Thereafter the office was held by successive Dukes of Lennox (heritably from 1603) until resigned to the Crown ad perpetuam remanentiam by the Duke of Richmond and Lennox in 1703, since which time no Great Chamberlain has been appointed. In 1711 a form of the office was revived in a Commission of Chamberlainry and Trade, which lapsed on the death of Queen Anne.

==Lord Chamberlains==
- David I of Scotland
- Edmund, witnessed a charter granting Annandale to Robert de Brus in 1124.
- 1130-1153: Herbert
- Malcolm IV of Scotland
- 1153-1160: Herbert
- 1160-1165: Nicolaus, later Lord Chancellor
- William the Lion
- 1165-1189: Walter de Berkeley of Redcastle
- 1205-14: Philip de Valognes
- Alexander II of Scotland
- 1214-19: William de Valognes
- Hugo de Giffard, Lord of Yester and Morham
- John de Melville
- 1216: Henry de Balliol (d. 1246)
- 1228: David de Bernham (later Bishop of St Andrews)
- 1231-41: Sir John de Maccuswel (or Maxwell)
- Alexander III of Scotland
- c.1250/1: Sir Robert de Meyners
- 1252-1255: William, Earl of Mar
- 1255-1257: David de Lindsay of Barnweill and Byres
- 1257-60: Aylmer de Maxwell lord of Caerlaverock, Sheriff of Dumfries, son of Sir John Maxwell.
- 1260: William, Earl of Mar, again
- 1267: Sir Reginald Cheyne
- 1269: Sir Thomas Randolph, father of Thomas Randolph, 1st Earl of Moray,
- 1278: John de Lindsay
- Guardians of the Kingdom of Scotland (First Interregnum)(1286-1292)

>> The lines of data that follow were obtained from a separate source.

(** * Structural parser of the Java class analyzer

    A shallow embedding of [src/analyzer/JavaClassAnalyzer.ts]: the line
    scanner [parseJavapOutput], the declaration and method-signature
    extractors, the generic-aware parameter splitter and the subclass
    search, followed by the properties of the specification that concern
    them.

    Strings are Rocq strings.  A character stands for one code unit below
    256; the character classes of the regular expressions and of [trim]
    are the ECMAScript ones restricted to that range. *)

From Stdlib Require Import ZArith Ascii String Decimal DecimalString.
From stdpp Require Import gmap strings list fin_maps.

#[local] Arguments String.append !_ _ / : simpl nomatch.

(** ** ECMAScript string primitives used by the analyzer *)

Module JS.

Definition code (c : ascii) : nat := nat_of_ascii c.

Definition between (lo hi : nat) (c : ascii) : bool :=
  (lo <=? code c)%nat && (code c <=? hi)%nat.

(** LineTerminator: LF and CR (U+2028 and U+2029 lie above the range). *)
Definition isLineTerminator (c : ascii) : bool :=
  (code c =? 10)%nat || (code c =? 13)%nat.

(** WhiteSpace and LineTerminator, the class of [\s] and of [trim]:
    TAB, LF, VT, FF, CR, SP and NBSP. *)
Definition isSpace (c : ascii) : bool :=
  between 9 13 c || (code c =? 32)%nat || (code c =? 160)%nat.

(** [\d] *)
Definition isDigit (c : ascii) : bool := between 48 57 c.

Definition isLetter (c : ascii) : bool := between 65 90 c || between 97 122 c.

(** [\w] is [[A-Za-z0-9_]] *)
Definition isWord (c : ascii) : bool :=
  isLetter c || isDigit c || Ascii.eqb c "_"%char.

(** [[a-zA-Z_$]] *)
Definition isIdentStart (c : ascii) : bool :=
  isLetter c || Ascii.eqb c "_"%char || Ascii.eqb c "$"%char.

(** [[a-zA-Z0-9_$.]] *)
Definition isIdentPart (c : ascii) : bool :=
  isLetter c || isDigit c || Ascii.eqb c "_"%char || Ascii.eqb c "$"%char || Ascii.eqb c "."%char.

Definition isEmpty (s : string) : bool :=
  match s with EmptyString => true | String _ _ => false end.

(** A string used as a condition: the empty string is falsy. *)
Definition truthy (s : string) : bool := negb (isEmpty s).

Fixpoint startsWith (p s : string) : bool :=
  match p, s with
  | EmptyString, _ => true
  | String a p', String b s' => Ascii.eqb a b && startsWith p' s'
  | String _ _, EmptyString => false
  end.

(** [s.includes(c)] for a one-character needle *)
Fixpoint includes (c : ascii) (s : string) : bool :=
  match s with
  | EmptyString => false
  | String a s' => Ascii.eqb a c || includes c s'
  end.

Fixpoint skip (n : nat) (s : string) : string :=
  match n, s with
  | O, _ => s
  | S n', String _ s' => skip n' s'
  | S _, EmptyString => EmptyString
  end.

Fixpoint keep (n : nat) (s : string) : string :=
  match n, s with
  | O, _ => EmptyString
  | S n', String c s' => String c (keep n' s')
  | S _, EmptyString => EmptyString
  end.

(** [s.substring(a, b)]: both indices are clamped to the length and
    swapped when [a > b]. *)
Definition substring (a b : nat) (s : string) : string :=
  let lo := Nat.min a b in
  let hi := Nat.max a b in
  keep (hi - lo) (skip lo s).

(** [s.substring(a)] *)
Definition substringFrom (a : nat) (s : string) : string := skip a s.

(** [s.indexOf(c)]; [None] stands for -1. *)
Fixpoint indexOf (c : ascii) (s : string) : option nat :=
  match s with
  | EmptyString => None
  | String a s' =>
      if Ascii.eqb a c then Some O
      else match indexOf c s' with Some i => Some (S i) | None => None end
  end.

(** [s.indexOf(c, from)] *)
Definition indexOfFrom (c : ascii) (from : nat) (s : string) : option nat :=
  match indexOf c (skip from s) with
  | Some i => Some (from + i)
  | None => None
  end.

(** [s.lastIndexOf(c)] *)
Fixpoint lastIndexOf (c : ascii) (s : string) : option nat :=
  match s with
  | EmptyString => None
  | String a s' =>
      match lastIndexOf c s' with
      | Some i => Some (S i)
      | None => if Ascii.eqb a c then Some O else None
      end
  end.

Fixpoint trimStart (s : string) : string :=
  match s with
  | EmptyString => EmptyString
  | String c s' => if isSpace c then trimStart s' else s
  end.

Fixpoint trimEnd (s : string) : string :=
  match s with
  | EmptyString => EmptyString
  | String c s' =>
      match trimEnd s' with
      | EmptyString => if isSpace c then EmptyString else String c EmptyString
      | r => String c r
      end
  end.

Definition trim (s : string) : string := trimEnd (trimStart s).

(** [s.split(sep)] for a one-character separator; never the empty list. *)
Fixpoint split (sep : ascii) (s : string) : list string :=
  match s with
  | EmptyString => [EmptyString]
  | String c s' =>
      if Ascii.eqb c sep then EmptyString :: split sep s'
      else match split sep s' with
           | h :: t => String c h :: t
           | [] => [String c EmptyString]
           end
  end.

(** [parts.join(sep)] *)
Fixpoint join (sep : string) (parts : list string) : string :=
  match parts with
  | [] => EmptyString
  | [p] => p
  | p :: rest => p +:+ sep +:+ join sep rest
  end.

(** The longest prefix of [s] whose characters satisfy [p], and the rest:
    what a greedy [p+] or [p*] consumes when the character that follows
    cannot satisfy [p]. *)
Fixpoint span (p : ascii -> bool) (s : string) : string * string :=
  match s with
  | EmptyString => (EmptyString, EmptyString)
  | String c s' =>
      if p c then let '(a, b) := span p s' in (String c a, b)
      else (EmptyString, s)
  end.

Definition digitValue (c : ascii) : nat := code c - 48.

Fixpoint parseDigits (acc : nat) (s : string) : nat :=
  match s with
  | EmptyString => acc
  | String c s' => parseDigits (10 * acc + digitValue c) s'
  end.

(** [parseInt(s)] on a string of decimal digits, as the data-line pattern
    delivers it.  The value is exact here; the analyzer only compares it
    with an array length and uses it as a key when it is below that
    length, where the floating-point value of ECMAScript is exact too. *)
Definition parseInt (s : string) : nat := parseDigits 0 s.

(** Decimal rendering of a number in a template literal. *)
Definition numberToString (n : nat) : string :=
  NilZero.string_of_uint (Nat.to_uint n).

End JS.

(** ** Data model *)

Module ClassField.
Record t := mk { name : string; type : string; modifiers : list string }.
End ClassField.

Module ClassMethod.
Record t := mk {
  name : string;
  returnType : string;
  parameters : list string;
  modifiers : list string
}.

Definition withParameters (m : t) (ps : list string) : t :=
  {| name := name m; returnType := returnType m;
     parameters := ps; modifiers := modifiers m |}.
End ClassMethod.

Module ClassAnalysis.
Record t := mk {
  className : string;
  packageName : string;
  modifiers : list string;
  superClass : option string;
  interfaces : list string;
  fields : list ClassField.t;
  methods : list ClassMethod.t
}.

Definition withMethods (a : t) (ms : list ClassMethod.t) : t :=
  {| className := className a; packageName := packageName a;
     modifiers := modifiers a; superClass := superClass a;
     interfaces := interfaces a; fields := fields a; methods := ms |}.
End ClassAnalysis.

(** ** The regular expressions of the analyzer

    Each pattern is written out as the matcher it denotes.  Where a greedy
    repetition is followed by a character its class excludes, the
    repetition takes the whole run ([JS.span]) and giving characters back
    cannot help; the two places where it can are spelled out. *)

Module Regex.
Import JS.

Fixpoint firstSome {A B : Type} (f : A -> option B) (l : list A) : option B :=
  match l with
  | [] => None
  | x :: rest => match f x with Some y => Some y | None => firstSome f rest end
  end.

(** An unanchored pattern is tried at every start position, leftmost first. *)
Fixpoint search {A : Type} (matchAt : string -> option A) (s : string) : option A :=
  match matchAt s with
  | Some r => Some r
  | None =>
      match s with
      | EmptyString => None
      | String _ s' => search matchAt s'
      end
  end.
Lemma verify_children_None f (h : heap) nd n last :
  verify_children (S f) h nd n None last = Done 0.
Proof. reflexivity. Qed.

Lemma verify_children_Some f (h : heap) nd n a last :
  verify_children (S f) h nd n (Some a) last =
  let* pn := load h a in
  if negb (bool_decide (prev pn = last)) then Done PROF_BAD_LINK_LIST
  else
    let* lastnext := match last with
                     | None => Done (Some a)
                     | Some b => let* ln := load h b in Done (next ln)
                     end in
    if negb (bool_decide (lastnext = Some a)) then Done PROF_BAD_LINK_LIST
    else if negb (succ_level (group_level n) =? group_level pn)
    then Done PROF_BAD_GROUP_LVL
    else if negb (bool_decide (parent pn = Some nd))
    then Done PROF_BAD_PARENT_PTR
    else
      let* retval := profile_verify_node f h a in
      if negb (retval =? 0) then Done retval
      else verify_children f h nd n (next pn) (Some a).
Proof. reflexivity. Qed.

Lemma exclusive_test n :
  (has_value n = true -> first_child n = None) ->
  has_value n && bool_decide (first_child n <> None) = false.
Proof.
  intros Hval. destruct (has_value n) eqn:E; [|done]. simpl.
  apply bool_decide_eq_false_2. rewrite (Hval eq_refl). tauto.
Qed.
(** * uinput: virtual touch pads and mice

    A shallow embedding of the touch pad and of the mouse of the [uinput]
    package (the two parts of [touchpad.go]).  The Go code talks to the
    kernel through an [*os.File]; here the kernel is a world that logs every
    request it receives and answers it from an oracle, and the Go functions
    are programs in a state-and-error monad over that world. *)

From Stdlib Require Import ZArith String Ascii Lia.
From stdpp Require Import base list.

Local Open Scope string_scope.
Local Open Scope list_scope.
Local Open Scope Z_scope.

(** ** Go values *)

(** A Go [error] is represented by the text of its [Error()] method: every
    error built in the source is [fmt.Errorf("...: %v", err)], which keeps
    nothing but the text of [err]. *)
Definition error := string.

Inductive result (A : Type) : Type :=
| Ok (a : A)
| Err (err : error).
Arguments Ok {A} a.
Arguments Err {A} err.

(** [fmt.Errorf(msg ++ ": %v", err)]. *)
Definition Errorf (msg : string) (err : error) : error :=
  String.append msg (String.append ": " err).

Definition bytes := list Byte.byte.

(** [int32]: a signed 32-bit integer, carried by [Z]. *)
Definition int32_min : Z := - 2 ^ 31.
Definition int32_max : Z := 2 ^ 31 - 1.

(** Conversion of an integer to [int32]: the low 32 bits, read as two's
    complement. *)
Definition to_int32 (z : Z) : Z := (z + 2 ^ 31) mod 2 ^ 32 - 2 ^ 31.
(** C1 (amended).  When [Intersect] returns two points they are the
    points of the two roots in ascending order of the root parameter
    (swapped exactly when [t1 < t0]); and whenever it returns at least
    one point, the first one is the point of the least of the roots it
    included, where [t0] is examined whenever the discriminant is not
    negative and [t1] only when the discriminant exceeds [kEpsilon]. *)
Theorem Intersect_first_is_nearest_included (ray : Ray) (sphere : Sphere) :
  (forall p q, hits ray sphere = [p; q] ->
     exists ta tb,
       p = point_at ray ta /\ q = point_at ray tb
       /\ (ta >=? f0)%f32 = true /\ (ta <=? tb)%f32 = true
       /\ (if (root1 ray sphere <? root0 ray sphere)%f32
           then ta = root1 ray sphere /\ tb = root0 ray sphere
           else ta = root0 ray sphere /\ tb = root1 ray sphere))
  /\ (forall p rest, hits ray sphere = p :: rest ->
        exists t, is_nearest t (included_roots ray sphere) /\ p = point_at ray t).
Proof.
  rewrite hits_cases, included_roots_cases.
  destruct (discriminant ray sphere <? f0)%f32; [split; intros; discriminate|].
  destruct (discriminant ray sphere >? kEpsilon)%f32;
    destruct (root0 ray sphere >=? f0)%f32 eqn:H0;
    try (destruct (root1 ray sphere >=? f0)%f32 eqn:H1);
    try (destruct (root1 ray sphere <? root0 ray sphere)%f32 eqn:Hlt);
    (split; [intros p q Hh | intros p rest Hh]);
    try discriminate; injection Hh as <- <-;
    try (apply fge_not_nan in H0 as N0); try (apply fge_not_nan in H1 as N1);
    try (eexists _, _; cbv iota; repeat split; now eauto using flt_fle, not_flt_fle);
    (eexists; split; [|reflexivity]);
    first [ now apply is_nearest_single
          | now apply is_nearest_snd; auto using flt_fle
          | now apply is_nearest_fst; auto using not_flt_fle ].
Qed.
Lemma toggle_pause_inv a rng :
  app_inv a →
  ∃ a' rng', toggle_pause a rng = Ok (a', rng') ∧ app_inv a'
    ∧ (alive (SnakeApp.game a) = false → a' = a ∧ rng' = rng).
Proof.
  intros Hinv0.
  pose proof Hinv0 as (Hhost & Htm & Hid & Hra & Hst & Hdis & Hsz).
  unfold toggle_pause.
  destruct (alive (SnakeApp.game a)) eqn:Hal; cbn [negb].
  - destruct (running (SnakeApp.game a)) eqn:Hrun; cbn [negb].
    + (* pause *)
      destruct a as [c g aid sv lv st w h cv tm nt].
      app_simpl. destruct Hid as [_ Hid]. destruct (Hid eq_refl) as [id ->].
      do 2 eexists. split; [reflexivity|]. split; [|done].
      app_simpl. rewrite Hal, Hrun in *. subst. app_close.
    + (* resume *)
      replace (with_game _ a)
        with (with_game (with_running true (SnakeApp.game a)) a)
        by (by destruct a as [c [] aid sv lv st w h cv tm nt]).
      assert (Hrun' : running (SnakeApp.game
                (with_game (with_running true (SnakeApp.game a)) a)) = true)
        by (by destruct a).
      rewrite Hrun'.
      destruct (tick_running _ rng
                  (tick_ready_running a Hhost Hsz (reflexive_eq _ _ Htm) Hal))
        as (a' & rng' & Htick & Hinv & _).
      exists a', rng'. split_and!; [exact Htick | exact Hinv | congruence].
  - exists a, rng. split; [reflexivity|]. split; [|done].
    exact Hinv0.
Qed.

Lemma fresh_game_inv a cfg g :
  settings_accept cfg → config g = cfg → running g = false → alive g = true →
  reachable cfg g →
  SnakeApp.timers a = pending_timer a →
  app_inv
    (draw (with_state_var "State: Ready"
             (_apply_canvas_size (_cancel_loop (with_game g (with_config cfg a)))))).
Proof.
  intros Hacc Hcfg Hrun Hal Hreach Htm.
  rewrite <- (with_running_id g), Hrun in Hreach.
  destruct a as [c g0 [id|] sv lv st w h cv tm nt];
    app_simpl; rewrite Hrun, Hal; subst; app_close.
Qed.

- 1287-1292: Alexander de Baliol
- John Balliol
- 1292-1296: Alexander de Baliol
- Guardians of the Kingdom of Scotland (Second Interregnum) (1296-1306)
- 1297-1307: John Sandale
- Robert the Bruce
- 1307: Eustace de Cotesbache
- 1319: William de Lindsay
- 1325: Alexander Fraser of Touchfraser and Cowie (who married Mary, the King's sister)
- David II of Scotland
- 1329: John Baptista
- 1327-1329: Robert de Peebles
- 1329-1333: Reginald de Mure
- 1333: Sir Robert Lauder of Quarrelwood and The Bass (d. 1337) (also Justiciar of Scotia)
- 1334: William Bullock, under Edward Balliol
- 1334-1340: Reginald de Mure
- 1341-1342: William Bullock, again
- 1343-1346: John de Roxburgh
- c.1350-1357: Sir Robert de Erskine
- 1357-1358: Thomas Stewart, 2nd Earl of Angus
- 1358-1359: Thomas, Earl of Mar
- 1359-1363: Walter of Biggar
- c1363-1364: Sir Robert de Erskine, again
- 1364-1371: Walter of Biggar, again
- Robert II of Scotland
- 1371-1376: Walter of Biggar, continues
- 1376: Michael de Monymusk, Bishop of Dunkeld
- 1377-1382: Sir John Lyon
- 1382: Robert Stewart, Earl of Fife
- Robert III of Scotland
- James I of Scotland
- 1424-1448: Sir John Forrester of Corstorphine, Knt.
- James II of Scotland
- 1448-1450: James Livingston, 1st Lord Livingston
- 1450-1454: James Crichton, 2nd Lord Crichton and Earl of Moray
- 1454-1467: James Livingston, 1st Lord Livingston
- James III of Scotland
- 1467: Robert Boyd, 1st Lord Boyd
- 1477: James Stewart, 1st Earl of Buchan
- 1483: David Lindsay, 5th Earl of Crawford
- James IV of Scotland
- 1488: Alexander Home, 2nd Lord Home
- 1509: Alexander Home, 3rd Lord Home
- James V of Scotland
- 1515: John Fleming, 2nd Lord Fleming (resigned 1 Aug 1524)
- 1524: Malcolm Fleming, 3rd Lord Fleming (d. 1547 at Battle of Pinkie)
- Mary, Queen of Scots
- 1547: James Fleming, 4th Lord Fleming (d. 1558)
- James VI of Scotland
- 1565: John Fleming, 5th Lord Fleming (d. 1572)
- 1581: Esmé Stewart, 1st Duke of Lennox
- 1594: Ludovick (or Louis) Stewart, Duke of Lennox (made heritable Chamberlains).